Take the data below and filter it for lines containing the word "happen"; show each line found.

<<<<

(** [init], with the value of the variable PG_URL if it is set. *)
Definition init (PG_URL : option string) : C Flow :=
  match PG_URL with
  | None => fatal "migrate: environment variable not declared: PG_URL"
  | Some url =>
      if (String.length url =? 0)%nat then
        fatal "migrate: environment variable not declared: PG_URL"
      else
        err ← try _defaultAttempts (databaseURL url) None;
        match err with
        | Some e => fatal ("Migrate: postgres connect error: " +:+ Error e)
        | None =>
            match migrate_Up (databaseURL url) with
            | UpFailed e => fatal ("Migrate: up error: " +:+ Error e)
            | UpNoChange => happen (Logged "Migrate: no change");; mret Continue
            | UpDone => happen (Logged "Migrate: up success");; mret Continue
            end
        end
  end.
End Migrate.
End Migrate.

(** ** What the loops come to *)

Section Spec.
Context `{PoolLib}.

(** Closed and opened pools. *)
Definition pools (es : list conn_event) : list nat :=
  omap (λ e, match e with Opened n => Some n | _ => None end) es.

(** The lines and sleeps of [k] failed attempts. *)
Fixpoint waits (k : nat) (attempts timeout : Z) : list conn_event :=
  match k with
  | O => []
  | S k => Logged ("Postgres is trying to connect, attempts left: " +:+ FormatInt attempts) ::
           Slept timeout :: waits k (attempts - 1) timeout
  end.

(** From call [n] on, the first [k] calls fail. *)
Definition fail_from (cfg : PoolConfig) (n k : nat) : Prop :=
  ∀ i, (i < k)%nat → ∃ e, pool_call (n + i) cfg = Err e.

Lemma connect_spec fuel cfg pg err s :
  (∃ k, (k < fuel)%nat ∧ fail_from cfg (calls s) k ∧ pool_call (calls s + k) cfg = Ok tt ∧
     connect fuel cfg pg err s =
     (mkPostgres (maxPoolSize pg) (connAttempts pg - Z.of_nat k) (connTimeout pg)
        (Some (calls s + k)%nat), None,
      mkConn (calls s + S k) (events s ++ waits k (connAttempts pg) (connTimeout pg) ++
                              [Opened (calls s + k)]))) ∨
  (fail_from cfg (calls s) fuel ∧
     ∃ pg' err', connect fuel cfg pg err s =
       (pg', err', mkConn (calls s + fuel)
                     (events s ++ waits fuel (connAttempts pg) (connTimeout pg))) ∧
     (fuel = O → pg' = pg ∧ err' = err) ∧ (fuel ≠ O → ∃ e, err' = Some e)).
Proof.
  revert pg err s. induction fuel as [|fuel IH]; intros pg err s.
  { right. split; [intros i Hi; lia|]. exists pg, err. cbn. rewrite Nat.add_0_r, app_nil_r.
    by destruct s. }
  cbn [connect]. unfold NewWithConfig, happen, mbind, C_bind, ST_bind, gets, modify, mret, C_ret,
    ST_ret. cbn [fst snd calls events].
  destruct (pool_call (calls s) cfg) as [[]|e] eqn:Hc.
  { left. exists O. rewrite Nat.add_0_r, Nat.add_1_r, Z.sub_0_r. split; [lia|].
    split; [intros i Hi; lia|]. by split. }
  destruct (IH (mkPostgres (maxPoolSize pg) (connAttempts pg - 1) (connTimeout pg) None) (Some e)
    (mkConn (S (calls s)) ((events s ++ [Logged ("Postgres is trying to connect, attempts left: "
       +:+ FormatInt (connAttempts pg))]) ++ [Slept (connTimeout pg)]))) as [(k & Hk & Hf & Hok & Heq)|(Hf & pg' & err' & Heq & H0 & H1)].
  - left. exists (S k). split; [lia|]. cbn [calls] in Hf, Hok. split; [|split].
    + intros [|i] Hi; [rewrite Nat.add_0_r; by eexists|]. rewrite <-Nat.add_succ_comm.
      apply Hf. lia.
    + by rewrite <-Nat.add_succ_comm.
    + etransitivity; [exact Heq|]. cbn. rewrite <-!app_assoc. cbn.
      rewrite !Nat.add_succ_r. do 2 f_equal. f_equal. lia.
  - right. split; [|exists pg', err'; split; [|split; [lia|]]].
    + intros [|i] Hi; [rewrite Nat.add_0_r; by eexists|]. rewrite <-Nat.add_succ_comm.
      apply Hf. lia.
    + etransitivity; [exact Heq|]. cbn. rewrite <-!app_assoc. cbn. by rewrite Nat.add_succ_r.
    + intros _. destruct fuel as [|fuel]; [|by apply H1]. destruct H0 as [_ ->]; [done|]. by eexists.
Qed.

(** Opening the service's pool makes at most the configured number of attempts and ends:
    it is the pool of the first attempt that succeeds, after one pause for each that failed,
    or an error when all of them failed; a text that is no configuration is refused at once.
    With no attempts configured it reports success without a pool. *)
Theorem New_spec url opts s :
  let pg := foldl (λ pg opt, opt pg) defaults opts in
  let n := Z.to_nat (connAttempts pg) in
  match ParseConfig url with
  | Err e => ∃ e', New url opts s = (Err e', s)
  | Ok cfg =>
      let cfg := set_MaxConns (wrap32 (maxPoolSize pg)) cfg in
      (∃ k, (k < n)%nat ∧ fail_from cfg (calls s) k ∧ pool_call (calls s + k) cfg = Ok tt ∧
         ∃ pg', New url opts s =
           (Ok pg', mkConn (calls s + S k)
              (events s ++ waits k (connAttempts pg) (connTimeout pg) ++ [Opened (calls s + k)])) ∧
         Pool pg' = Some (calls s + k)%nat) ∨
      (n ≠ O ∧ fail_from cfg (calls s) n ∧
         ∃ e, New url opts s =
           (Err e, mkConn (calls s + n)
              (events s ++ waits n (connAttempts pg) (connTimeout pg)))) ∨
      (n = O ∧ New url opts s = (Ok pg, s))
  end.
Proof.
  cbv zeta. unfold New. set (pg := foldl _ _ _). destruct (ParseConfig url) as [cfg|e]; [|by eexists].
  set (cfg' := set_MaxConns _ _). unfold mbind, C_bind, ST_bind, mret, C_ret, ST_ret.
  destruct (connect_spec (Z.to_nat (connAttempts pg)) cfg' pg None s)
    as [(k & Hk & Hf & Hok & ->)|(Hf & pg' & err' & -> & H0 & H1)].
  - left. exists k. do 3 (split; [done|]). by eexists.
  - destruct (decide (Z.to_nat (connAttempts pg) = O)) as [Hn|Hn].
    + right. right. destruct (H0 Hn) as [-> ->]. split; [done|]. rewrite Hn. cbn.
      rewrite Nat.add_0_r, app_nil_r. by destruct s.
    + right. left. destruct (H1 Hn) as [e ->]. split; [done|]. split; [done|]. by eexists.
Qed.
End Spec.

Section MigrateSpec.
Context `{MigrateLib}.

(** The attempts are bounded, and the first that succeeds ends them. *)
Lemma try_spec attempts url err s :
  (∃ k, (k < attempts)%nat ∧ migrate_New (calls s + k) url = Ok tt ∧
     (Migrate.try attempts url err s).1 = None ∧
     calls (Migrate.try attempts url err s).2 = (calls s + S k)%nat) ∨
  ((∀ i, (i < attempts)%nat → ∃ e, migrate_New (calls s + i) url = Err e) ∧
     (attempts ≠ O → ∃ e, (Migrate.try attempts url err s).1 = Some e) ∧
     calls (Migrate.try attempts url err s).2 = (calls s + attempts)%nat).
Proof.
  revert err s. induction attempts as [|n IH]; intros err s.
  { right. split; [intros i Hi; lia|]. split; [done|]. cbn. lia. }
  cbn [Migrate.try]. unfold happen, mbind, C_bind, ST_bind, gets, modify, mret, C_ret, ST_ret.
  cbn [fst snd calls events]. destruct (migrate_New (calls s) url) as [[]|e] eqn:Hc.
  { left. exists O. rewrite Nat.add_0_r. split; [lia|]. split; [done|]. cbn. split; [done|lia]. }
  set (s' := mkConn _ _).
  destruct (IH (Some e) s') as [(k & Hk & Hok & H1 & H2)|(Hf & H1 & H2)];
    cbn [calls s'] in *.
  - left. exists (S k). rewrite <-Nat.add_succ_comm. split; [lia|]. split; [done|].
    split; [done|]. lia.
  - right. split; [|split; [|lia]].
    + intros [|i] Hi; [rewrite Nat.add_0_r; by eexists|]. rewrite <-Nat.add_succ_comm.
      apply Hf. lia.
    + intros _. destruct n as [|n]; [by eexists|]. by apply H1.
Qed.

>>>>

Solution for this task>
            | UpNoChange => happen (Logged "Migrate: no change");; mret Continue
            | UpDone => happen (Logged "Migrate: up success");; mret Continue
  cbn [connect]. unfold NewWithConfig, happen, mbind, C_bind, ST_bind, gets, modify, mret, C_ret,
  cbn [Migrate.try]. unfold happen, mbind, C_bind, ST_bind, gets, modify, mret, C_ret, ST_ret.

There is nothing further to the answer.